There are not many things as frustrating as when you hit the sack next to your partner and the minute their head hits the pillow they’re out like a light, while I toss and turn struggling to shut my mind off, battling to fall asleep. Falling asleep and forgetting the never-ending lists of things to do isn’t always easy. Its the perfect time to have a little downtime for you!
Here’s something anyone can do that doesn’t take longer than 10 minutes. You’ll be surprised to find that doing these 5 yoga poses from the comfort of your own bed, can make falling asleep easier for you!
Even if you’re no yoga master, you should know that the deep breathing and release of thought during yoga exercise relaxes your body and combats stress – getting your mind ready for rest. All of the yoga poses below release tension and bring restorative stretching to your muscles and joints.

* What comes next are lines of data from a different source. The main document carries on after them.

(* ===== verification/ExecSpec.v ===== *)
(** What sorting and top-n return: the rows in the order of the key columns, with
    the NULLs where each path of the code puts them. *)
From Stdlib Require Import QArith_base.
From S2P Require Import Prelude ByteOrder Value OrderKey Schema Tuple Sql Lexer Like Strings Float64 Eval Scan Collections Plan Exec.
Import Value Sql Like Strings Eval Collections Plan Exec.

Module ExecSpec.

(** ** Heaps keep the least elements *)

Section heap.
Context `{!Unordered, !UnorderedLaws} {A : Type} (c : A → A → comparison).

Definition below (kept dropped : list A) : Prop := ∀ x y, x ∈ kept → y ∈ dropped → c x y ≠ Gt.

Lemma heap_step (n : nat) x heap dropped :
  preorder_on c (x :: heap ++ dropped) → below heap dropped → (n < length (x :: heap))%nat → (length heap ≤ n)%nat →
  ∃ m rest, heap_pop c (x :: heap) = Some (m, rest) ∧ x :: heap ≡ₚ m :: rest ∧ below rest (m :: dropped) ∧
    length rest = n.
Proof.
  intros Hc Hb Hn Hle. destruct (heap_pop_some c (x :: heap) ltac:(done)) as (m & rest & Hp & Hperm & Hmax).
  exists m, rest. split; [done|]. split; [done|].
  assert (preorder_on c (x :: heap)) as Hc'.
  { apply (preorder_on_sub c (x :: heap ++ dropped)); [|done]. intros z Hz. rw app_comm_cons elem_of_app. by left. }
  specialize (Hmax Hc'). rw Forall_forall in Hmax.
  assert (∀ z, z ∈ rest → z ∈ x :: heap) as Hin by (intros z Hz; rw Hperm; by right).
  split; [|apply Permutation_length in Hperm; cbn in *; lia].
  intros z y Hz [->|Hy]%elem_of_cons; [by apply Hmax, Hin|].
  assert (m ∈ x :: heap) as Hm by (rw Hperm; by left). apply elem_of_cons in Hm as [->|Hm].
  - apply Hb; [|done]. by apply Permutation_cons_inv in Hperm; rw Hperm.
  - apply (pre_trans _ _ Hc z m y); [..|by apply Hmax, Hin|by apply Hb].
    + rw app_comm_cons elem_of_app. left. by apply Hin.
    + right. rw elem_of_app. by left.
    + right. rw elem_of_app. by right.
Qed.

Lemma heap_loop_keeps n l heap dropped :
  preorder_on c (heap ++ dropped ++ l) → below heap dropped → (length heap ≤ n)%nat → (dropped = [] ∨ length heap = n) →
  ∃ kept rest, heap_loop c n heap l = Some kept ∧ heap ++ dropped ++ l ≡ₚ kept ++ rest ∧ below kept rest ∧
    (length kept ≤ n)%nat ∧ (rest = [] ∨ length kept = n).
Proof.
  revert heap dropped. induction l as [|x l IH]; intros heap dropped Hc Hb Hle Hd.
  { exists heap, dropped. rw app_nil_r. done. }
  assert (heap ++ dropped ++ x :: l ≡ₚ (x :: heap) ++ dropped ++ l) as Hp by (by rw -(Permutation_middle dropped l x) -(Permutation_middle heap _ x)).
  cbn [heap_loop]. unfold heap_push. destruct (Nat.ltb_spec n (length (x :: heap))) as [Hn|Hn].
  - destruct (heap_step n x heap dropped) as (m & rest & Hpop & Hperm & Hb' & Hl); [|done..|].
    { apply (preorder_on_sub c (heap ++ dropped ++ x :: l)); [|done]. intros z. rw Hp. set_solver. }
    rw Hpop. cbn [mbind option_bind].
    destruct (IH rest (m :: dropped)) as (kept & rest' & Hk & Hp' & Hrest); [|done|lia|by right|].
    { apply (preorder_on_perm c (heap ++ dropped ++ x :: l)); [|done]. rw Hp Hperm. cbn. by rw -(Permutation_middle rest). }
    exists kept, rest'. split; [done|]. split; [|done]. rw Hp Hperm -Hp'. cbn. by rw -(Permutation_middle rest).
  - destruct (IH (x :: heap) dropped) as (kept & rest' & Hk & Hp' & Hrest).
    + by apply (preorder_on_perm c (heap ++ dropped ++ x :: l)).
    + intros z y [->|Hz]%elem_of_cons Hy; [|by apply Hb]. destruct Hd as [->|Hd]; [by apply not_elem_of_nil in Hy|].
      cbn in Hn. lia.
    + done.
    + destruct Hd as [->|Hd]; [by left|]. cbn in Hn. lia.
    + exists kept, rest'. split; [done|]. by rw Hp.
Qed.

Lemma heap_loop_least n l :
  preorder_on c l → ∃ kept rest, heap_loop c n [] l = Some kept ∧ l ≡ₚ kept ++ rest ∧ below kept rest ∧
    length kept = (n `min` length l)%nat.
Proof.
  intros Hc. destruct (heap_loop_keeps n l [] []) as (kept & rest & Hk & Hp & Hb & Hle & Hd); [done| |cbn; lia|by left|].
  { intros x y Hx. by apply not_elem_of_nil in Hx. }
  exists kept, rest. split_and!; [done..|]. cbn in Hp. apply Permutation_length in Hp. rw length_app in Hp.
  destruct Hd as [->|Hd]; cbn in *; lia.
Qed.
End heap.

(** ** Orders of rows *)

Section orders.
Context {J : Type} `{!OrderKey.JsonShow J}.
Local Abbreviation V := (Value J).
Local Abbreviation row := (list V).

(** Two values in the direction asked for, with the NULLs first or last. *)
Definition placed_one (asc nulls_first : bool) (va vb : V) : comparison :=
  match is_null va, is_null vb with
  | true, true => Eq
  | true, false => if nulls_first then Lt else Gt
  | false, true => if nulls_first then Gt else Lt
  | false, false => descending (default Eq (cmp_fast va vb)) asc
  end.

(** Columns one after the other: the position, ascending, NULLs first. *)
Fixpoint placed_order (cols : list (nat * bool * bool)) (a b : row) : comparison :=
  match cols with
  | [] => Eq
  | (i, asc, nf) :: cols' => then_cmp (placed_one asc nf (cell a i) (cell b i)) (placed_order cols' a b)
  end.

(** NULLs before all values when ascending and after them when descending. *)
Definition nulls_least (cols : list (nat * bool)) : list (nat * bool * bool) := map (λ c, (c, c.2)) cols.
Definition row_order (cols : list (nat * bool)) : row → row → comparison := placed_order (nulls_least cols).
(* ===== verification/AggregateSpec.v ===== *)
(** GROUP BY and aggregates against their definitions: one group for every
    distinct key with the rows that have it, and the aggregates of integer columns
    as sums, least and greatest numbers. *)
From S2P Require Import Prelude ByteOrder Value OrderKey Schema Tuple Sql Lexer Like Strings Float64 Eval Scan Collections Plan Exec SetOpsSpec Window Aggregate.
Import Value OrderKey Sql Like Strings Float64 Eval Plan Exec Window Aggregate.

Module AggregateSpec.

(** ** Grouping by key *)

(** The numbers of the elements equal to [k]. *)
Definition positions (k : list Z) (keys : list (list Z)) : list nat :=
  omap (λ ik : nat * list Z, if decide (ik.2 = k) then Some ik.1 else None) (imap pair keys).

Lemma positions_snoc k keys x :
  positions k (keys ++ [x]) = positions k keys ++ (if decide (x = k) then [length keys] else []).
Proof. unfold positions. rw imap_app omap_app. cbn. rw Nat.add_0_r. by case_decide. Qed.

Lemma group_by_key_snoc keys x : group_by_key (keys ++ [x]) = push_group x (length keys) (group_by_key keys).
Proof. unfold group_by_key. rw imap_app foldl_app. cbn. by rw Nat.add_0_r. Qed.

Before you begin doing these yoga poses, start with sitting up straight and inhaling and exhaling for ten (count em, 10) slow and deep breaths.
Pose 1: Legs-Up-The-Wall
Sit with your legs straight up against the wall and spread your arms out comfortably beside you with your palms facing up.
This yoga pose is simple and great for people who are on their feet a lot. Switching up the circulation of blood flow is good for your heart and promotes healing properties for your body. When finished, bend your knees and roll to one side.
Pose 2: Child’s Pose
Sit comfortably on your heels, then fold your upper body forward, bringing your chest as close to your knees (or the ground) as you can, moving your arms out in front of you as far as you can stretch with the palms of your hands touching the ground. Rest your forehead to the ground.
Pose 3: Rock and Spine Roll
Lay on your back and tuck your knees into your chest. Cross your ankles and wrap your arms around them to hold them in. Slowly roll along your spine, side to side and up and down.
Pose 4: Spinal Twist
From the Rock and Spine Roll pose, stay on your back and gently bring your knees together and set them to your left side. Leave your arms out resting to your sides bent at the elbow, palms facing up. Turn your neck and head to face to the right. This pose releases tension throughout your entire spine. After one minute switch sides.
Pose 5: Corpse Pose
Lay on your back, extend your legs out straight in front of you, place your left hand over your heart, and your right over your belly. Let your entire body sink and soak into this pose.
And that’s that – you’ll be out in no time! You can extend the length of any yoga pose if you desire. Good night!